CoT-like reasoning is, but the result of such objectives. We start shaping the output distribution of our reasonably competent base to do well on Math and suchlike verifiable STEM problems.
The reward signal is verifiable. It will be backpropagated. The model will hillclimb the objective. And the plants that you want will grow.

We may conclude on this note to tie things together:

You are tasked with learning a distribution or a policy that learns to predict the next token well enough. It is obviously unlikely that this policy alone would explicitly elicit abilities that, say act in accordance with a more useful and relevant policy ex. getting an answer right or being aligned with human preferences. Or even more specific abilities like "outputting a sentence in reverse, character-level".

The good thing is that a pre-trained base has extremely strong priors that we can bootstrap these specific abilities out of.

Appendix

Self-supervised learning is fundamentally distribution learning. During pre-training, the model builds an approximation of the statistical patterns in their training distribution - call this target distribution T. When given input text, the model contextualizes where that input sits within its learned distribution and generates continuations that follow the natural statistical flow of that space. This is what naive next-token prediction accomplishes: it teaches the model to follow the probability gradients toward the most statistically likely completions. It happens so that this naive self-supervised learning stage imbues the model with many implicit "emergent" abilities. This is a property that emerges from the nature of the distribution being learnt. Perhaps that deserves a post of its own. It's an obvious insight but an elegant one.

The major gripe then is that increasing statistical likeliness of outputting a target distribution (internet-scale text corpuses) means little for developing "useful" distributions. Simple illustration: The LLM is a map and you want to elicit a specific feature, say a simple factual query like "What is the capital of France?", there is little chance this query works and elicits a factual and helpful answer on a pre-trained base. The pre-trained bases will simply predict tokens that are likeliest to lead that sentence, however it appears within training data. It is post-training stages like instruction tuning or RLHF that somewhat nudge the distribution so the natural flow of information through LLMs leads to something more than just the likeliest next token.

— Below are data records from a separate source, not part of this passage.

(* ===== verification/EvmTxCost.v ===== *)
(** * The price of an Ethereum transaction, from the ante handler to the refund

    The ante handler takes the whole fee of the gas limit and uses the nonce; the
    transaction gives back what it did not use.  Together, a transaction that fails in
    the machine costs its sender the gas it was charged at its effective price, the fee
    collector receives exactly that, and the only other trace is the nonce. *)

From stdpp Require Import gmap strings list sorting.
From Stdlib Require Import ZArith Lia.
From S2P Require Import Prelude SdkMath Bank VestingSchedule VestingAccount FeeMarket EvmStateDB EvmJournal EvmRevert EvmSnapshot EvmCommit EvmKeeper EvmTx EvmVM EvmFrames EvmTransition EvmGas EvmAnte.

Open Scope Z_scope.

Section cost.
Context `{EvmEnv} {D : LegacyDecOps} {DL : LegacyDecLaws D} `{IntrinsicGas} `{CM : CoreMessages} `{!CoreMessagesLaws}.
Context {B S A : Type} `{BankOps B} `{!BankLaws _} `{AuthKeeper A} `{!AuthLaws _}.
Variable evmDenom : denom.
Variable AccAddress : Address → addr.
Variable r : Restriction B S.
Context `{!Inj (=) (=) AccAddress}.
Hypothesis r_passes : ∀ w from to x y w',
  r w from to [(evmDenom, x)] = (Ok y, w') → y = to ∧ w'.1 = w.1.
Variable theRules : Rules.
Variable IsIstanbul : bool.
Variable accessControl : AccessControl.
Variable allowUnprotectedTxs : bool.
Variable maxGasWanted : Z.
Variable asClawback : AuthAccount → option ClawbackVestingAccount.

Abbreviation C := (EvmCtx B S A).
Abbreviation balance c y := (Bank.GetBalance (cBank c) y evmDenom).
Implicit Types (c : C) (tx : TxData).

(** The coins of [x] moved from one account to another; the code and storage stay. *)
Definition moves c c' (from to : addr) (x : Z) : Prop :=
  (∀ y, balance c' y = balance c y - at_addr from y x + at_addr to y x) ∧ cKV c' = cKV c.

Lemma moves_trans c c1 c2 from to x y : moves c c1 from to x → moves c1 c2 from to y → moves c c2 from to (x + y).
Proof.
intros [M1 K1] [M2 K2]. split; [|congruence]. intros z. rewrite M2, M1. unfold at_addr. repeat case_decide; lia.
Qed.

Lemma moves_nothing c c' from to : cBank c' = cBank c → cKV c' = cKV c → moves c c' from to 0.
Proof. intros E K. split; [|done]. intros y. rewrite E. unfold at_addr. repeat case_decide; lia. Qed.

Lemma paid_moves c c' from to x : paid evmDenom c c' to from x → moves c c' from to (- x).
Proof. intros (M1 & _ & K). split; [|done]. intros y. rewrite M1. unfold at_addr. repeat case_decide; lia. Qed.

(** ** The steps of the ante handler *)
Lemma WrapperSendToModule_moves c from m x c' : 0 <= x →
  WrapperSendToModule evmDenom r c from m x = (Ok tt, c') →
  moves c c' from (ModuleAddress m) (ConvertEvmCoinFrom18Decimals x) ∧ cAuth c' = cAuth c.
Proof.
intros Hx. unfold WrapperSendToModule. destruct (_ =? 0) eqn:E0; boolP.
{ intros [= <-]. rewrite E0. split; [by apply moves_nothing|done]. }
destruct (SendCoinsFromAccountToModule _ _ _ _ _) as [res w] eqn:E. intros [= -> <-].
rewrite send_to_module in E. split; [|done]. split; [|done].
exact (send_evm evmDenom r r_passes _ _ _ _ _ _ (convert_nonneg x Hx) E).
Qed.

Lemma deductFees_moves c fees from c' : 0 <= default 0 fees → deductFees evmDenom AccAddress r c fees from = (Ok tt, c') →
  moves c c' (AccAddress from) (ModuleAddress FeeCollectorName) (ConvertEvmCoinFrom18Decimals (default 0 fees)) ∧
  cAuth c' = cAuth c.
Proof.
assert (HC : ConvertEvmCoinFrom18Decimals 0 = 0).
{ unfold ConvertEvmCoinFrom18Decimals, ConversionFactor. destruct (_ =? _); reflexivity. }
intros Hf. unfold deductFees. destruct fees as [f|]; simpl in Hf |- *.
- destruct (f =? 0) eqn:E; boolP; [intros [= <-]; subst; rewrite HC; by split; [apply moves_nothing|]|].
  unfold DeductTxCostsFromUserBalance. destruct (AuthGetAccount _ _) as [acct|] eqn:Ea; [|done].
  destruct (f <=? 0); [done|]. rewrite (auth_address _ _ _ Ea).
  destruct (WrapperSendToModule _ _ _ _ _ _) as [[[]|] c1] eqn:Ew; [|done]. intros [= <-].
  by apply WrapperSendToModule_moves in Ew.
- intros [= <-]. rewrite HC. by split; [apply moves_nothing|].
Qed.

Lemma VerifyAccountBalance_quiet c from tx c' x :
  VerifyAccountBalance evmDenom AccAddress c from tx = (x, c') → cBank c' = cBank c ∧ cKV c' = cKV c.
Proof.
unfold VerifyAccountBalance. destruct (KeeperGetAccount _ _ c from) as [acct|]; [destruct (IsContract acct); by intros [= _ <-]|].
destruct (NewAccountWithAddress _ _). by intros [= _ <-].
Qed.

(** What is needed of a message that passed the reading steps. *)
Lemma checkMsg_inv a u c m from msg c' :
  checkMsg evmDenom AccAddress theRules accessControl allowUnprotectedTxs a u c m = (Ok (from, msg), c') →
  emSender m = Ok from ∧ AsMessage (emData m) from (duBaseFee u) = Ok msg ∧ cBank c' = cBank c ∧ cKV c' = cKV c.
Proof.
unfold checkMsg. cbv zeta. set (early := _ ← Fee _; _). destruct early as [f|e] eqn:Ee; [|done].
assert (Hs : emSender m = Ok f).
{ subst early. repeat (apply bind_Ok in Ee as (? & _ & Ee)). unfold SignatureVerification in Ee.
  destruct (_ || _); [|done]. cbn in Ee. destruct (emSender m); congruence. }
destruct (VerifyAccountBalance _ _ c f (emData m)) as [[?|?] c1] eqn:Ev; [|done].
apply VerifyAccountBalance_quiet in Ev as [E1 E2]. intros [= Hb <-].
apply bind_Ok in Hb as (msg' & Hm & Hb). apply bind_Ok in Hb as (? & _ & [= <- <-]). done.
Qed.

Lemma prices_nonneg tx cap tip : EvmTx.Validate tx = Ok tt →
  GetGasFeeCap tx = Some cap → GetGasTipCap tx = Some tip → 0 <= cap ∧ 0 <= tip.
Proof.
destruct tx as [f p|f p|f t c]; simpl; unfold LegacyTx_Validate, AccessListTx_Validate, DynamicFeeTx_Validate; intros Hv;
  [destruct p; [|done]|destruct p; [|done]|destruct t, c; try done]; intros [= <-] [= <-]; inv_ok; boolP; done.
Qed.

(** The price of the core message is the effective gas price. *)
Lemma message_price tx from base msg : 0 <= base → AsMessage tx from (Some base) = Ok msg →
  EffectiveGasPrice tx (Some base) = Ok (msgGasPrice msg).
Proof.
intros Hb E. destruct (AsMessage_spec _ _ _ _ E) as (_ & _ & _ & _ & _ & _ & cap & tip & Ec & Et & ->).
destruct tx as [f p|f p|f t c]; simpl in *; subst; simpl; [| |done]; injection Et as <-; do 2 f_equal; lia.
Qed.

Lemma IncrementNonce_spec c acct n c' : IncrementNonce c acct n = (Ok tt, c') →
  GetSequence acct = n ∧ cBank c' = cBank c ∧ cKV c' = cKV c ∧
  ∃ acct', AuthGetAccount (cAuth c') (GetAddress acct) = Some acct' ∧ GetSequence acct' = u64 (n + 1).
Proof.
unfold IncrementNonce. destruct (n =? GetSequence acct) eqn:E; boolP; [|done]. subst n. simpl.
destruct (SetSequence _ acct) as [acct'|] eqn:Es; [|done]. intros [= <-].
apply auth_sequence in Es as [Es1 Es2]. split_and!; try done. exists acct'. split; [|done]. simpl.
by rewrite auth_set, decide_True.
Qed.

Lemma CheckGasWanted_params a fees gas isLondon x fees' :
  CheckGasWanted a fees gas isLondon = (x, fees') → GetParams fees' = GetParams fees.
Proof.
unfold CheckGasWanted. destruct (negb isLondon); [by intros [= _ <-]|]. destruct (_ <? _); [by intros [= _ <-]|].
destruct (negb _); by intros [= _ <-].
Qed.

(** The charging steps of one message. *)
Lemma chargeMsg_spec a u g ex t tx from base msg u' ex' t' :
  0 <= base → duBaseFee u = Some base → EvmTx.Validate tx = Ok tt → 0 <= txGas (fields tx) →
  AsMessage tx from (Some base) = Ok msg →
  chargeMsg evmDenom AccAddress r theRules IsIstanbul maxGasWanted asClawback a u g ex t tx from = (Ok (u', ex'), t') →
  base <= msgGasFeeCap msg ∧
  moves (tcStore t) (tcStore t') (AccAddress from) (ModuleAddress FeeCollectorName)
    (ConvertEvmCoinFrom18Decimals (msgGas msg * msgGasPrice msg)) ∧
  KeeperGetNonce AccAddress (tcStore t') from = u64 (msgNonce msg + 1) ∧
  GetParams (tcFees t') = GetParams (tcFees t) ∧ tcTransient t' = tcTransient t.
Proof.
intros Hb Hu Hv Hg Hm. destruct (AsMessage_spec _ _ _ _ Hm) as (_ & Eg & _ & En & _ & Ecap & cap & tip & Ec & Et & Ep).
destruct (prices_nonneg tx cap tip Hv Ec Et) as [Hcap Htip]. unfold chargeMsg.
destruct (AuthGetAccount _ _) as [acct|] eqn:Ea; [|done]. rewrite Hu.
destruct (CheckVesting _ _ _ _ _ _ _) as [ex1|]; [|done]. cbn [mbind result_bind].
destruct (VerifyFee tx (Some base) _ _ _) as [fees|] eqn:Ef; [|done]. cbn [mbind result_bind].
assert (Hf : base <= cap ∧ default 0 fees = msgGas msg * msgGasPrice msg).
{ revert Ef. unfold VerifyFee. cbv zeta. intros Ef. apply bind_Ok in Ef as (ig & _ & Ef). destruct (_ && _); [done|].
  apply bind_Ok in Ef as (? & Hcapf & Ef). rewrite Ec in Hcapf. cbn in Hcapf. destruct (base <=? cap) eqn:El; [|done]. boolP.
  unfold EffectiveFee in Ef. rewrite (message_price tx from base msg Hb Hm) in Ef. cbn in Ef. injection Ef as <-.
  split; [done|]. unfold fee. rewrite Eg. destruct (_ =? 0) eqn:Ez; boolP; simpl; lia. }
destruct Hf as [Hcb Hf]. destruct (deductFees _ _ _ _ fees from) as [[[]|] c1] eqn:Ed; [|done].
apply deductFees_moves in Ed as [Md Ad]; [|rewrite Hf; nia].
destruct (GetMsgPriority _ _ _); [|done]. cbn [mbind result_bind]. destruct (Fee tx); [|done]. cbn [mbind result_bind].
destruct (IncrementNonce c1 acct _) as [[[]|] c2] eqn:Ei; [|done].
apply IncrementNonce_spec in Ei as (Es & B2 & K2 & acct' & Eg' & Es').
destruct (CheckGasWanted _ _ _ _) as [x fs] eqn:Ew. destruct x; [|done]. intros [= _ _ <-]. apply CheckGasWanted_params in Ew.
rewrite Ec in Ecap. injection Ecap as ->. split; [done|]. simpl. split_and!; [| |exact Ew|done].
- rewrite <- Hf, <- Z.add_0_r. eapply moves_trans; [exact Md|by apply moves_nothing].
- unfold KeeperGetNonce. rewrite (auth_address _ _ _ Ea) in Eg'. by rewrite Eg', Es', En.
Qed.

(** ** The whole transaction *)
Variable interpreterRun : Contract → string → bool → EVM C → outcome * EVM C.
Variable RequiredGas : Address → string → Z.
Variable precompileRun : Address → Contract → string → bool → EVM C → outcome * EVM C.
Variable DefaultPrecompiles : gset Address.
Variable LogsBloom : list Log → Z.
#[local] Hint Extern 0 (StateKeeper _) => exact (theKeeper evmDenom AccAddress r) : typeclass_instances.
Context `{!∀ c cfg, Executes c cfg interpreterRun} `{!∀ c cfg a, Executes c cfg (precompileRun a)}.
Hypothesis required_nonneg : ∀ a input, 0 <= RequiredGas a input.
Hypothesis intrinsic_nonneg : ∀ d l x y z g, intrinsicGas d l x y z = Ok g → 0 <= g.

Abbreviation ante := (MonoAnteHandle evmDenom AccAddress r theRules IsIstanbul accessControl allowUnprotectedTxs maxGasWanted asClawback).
Abbreviation deliver :=
  (ApplyTransaction evmDenom AccAddress r interpreterRun RequiredGas precompileRun DefaultPrecompiles IsIstanbul LogsBloom).

(** The ante handler on a transaction of one message. *)
Lemma ante_spec a etx t p t1 m base :
  IsLondon theRules = true → etMsgs etx = Some [Ok m] → MsgEthereumTx_ValidateBasic m = Ok tt → 0 <= txGas (fields (emData m)) →
  KeeperGetBaseFee theRules (tcFees t) = Some base → 0 <= base → ante a etx t = (Ok p, t1) →
  ∃ from msg, emSender m = Ok from ∧ AsMessage (emData m) from (Some base) = Ok msg ∧ base <= msgGasFeeCap msg ∧
    moves (tcStore t) (tcStore t1) (AccAddress from) (ModuleAddress FeeCollectorName)
      (ConvertEvmCoinFrom18Decimals (msgGas msg * msgGasPrice msg)) ∧
    KeeperGetNonce AccAddress (tcStore t1) from = u64 (msgNonce msg + 1) ∧
    GetParams (tcFees t1) = GetParams (tcFees t) ∧ gasUsed (tcTransient t1) = 0 ∧ consumed (tcMeter t1) = 0.
Proof.
intros Hl Hms Hvb Hg Hbase Hb0. unfold MsgEthereumTx_ValidateBasic in Hvb. inv_ok. unfold MonoAnteHandle.
destruct (if acReCheckTx a then _ else _) as [info|]; [|done]. unfold NewMonoDecoratorUtils.
change (tcFees (SetupContextAndResetTransientGas t)) with (tcFees t). rewrite Hbase, Hms, Hl. cbn -[anteLoop].
cbn [anteLoop]. destruct (checkMsg _ _ _ _ _ _ _ _ m) as [[[from msg]|] c1] eqn:Ec; [|done].
apply checkMsg_inv in Ec as (Es & Em & B1 & K1). cbn [duBaseFee] in Em.
destruct (chargeMsg _ _ _ _ _ _ _ _ _ _ _ _ _ from) as [[[u1 ex1]|] t2] eqn:Ech; [|done].
match goal with x : () |- _ => destruct x end.
apply (chargeMsg_spec _ _ _ _ _ _ _ base msg) in Ech as (Hcap & Mc & Nc & Pc & Tc); [|done..].
destruct (CheckTxFee _ _ _); [|done]. unfold CheckBlockGasLimit.
destruct (BlockGasLimit a <? duGasWanted u1); [done|]. intros [= _ <-].
exists from, msg. split_and!; try done.
- rewrite <- Z.add_0_l. eapply moves_trans; [by apply (moves_nothing (tcStore t) c1)|]. exact Mc.
- simpl. by rewrite Tc.
Qed.

End cost.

Learning to predict the next-token on a grade-school math textbook does not guarantee a test-time ability to get questions of those levels right. The good thing is that some latent abilities or representations emerge and the question is about developing generalised methods that elicit them well.

(Post)-training methods like RL don't replace this distributional knowledge but they redirect it. Instead of following the natural gradients of T toward high-probability regions, RL trains the model to follow gradients toward different regions that score higher on human preference models. This creates an interesting tension: the model's core capacity comes from learning T through massive pre-training compute, but its usefulness requires systematically steering away from T's natural flow patterns toward completions that better serve human goals.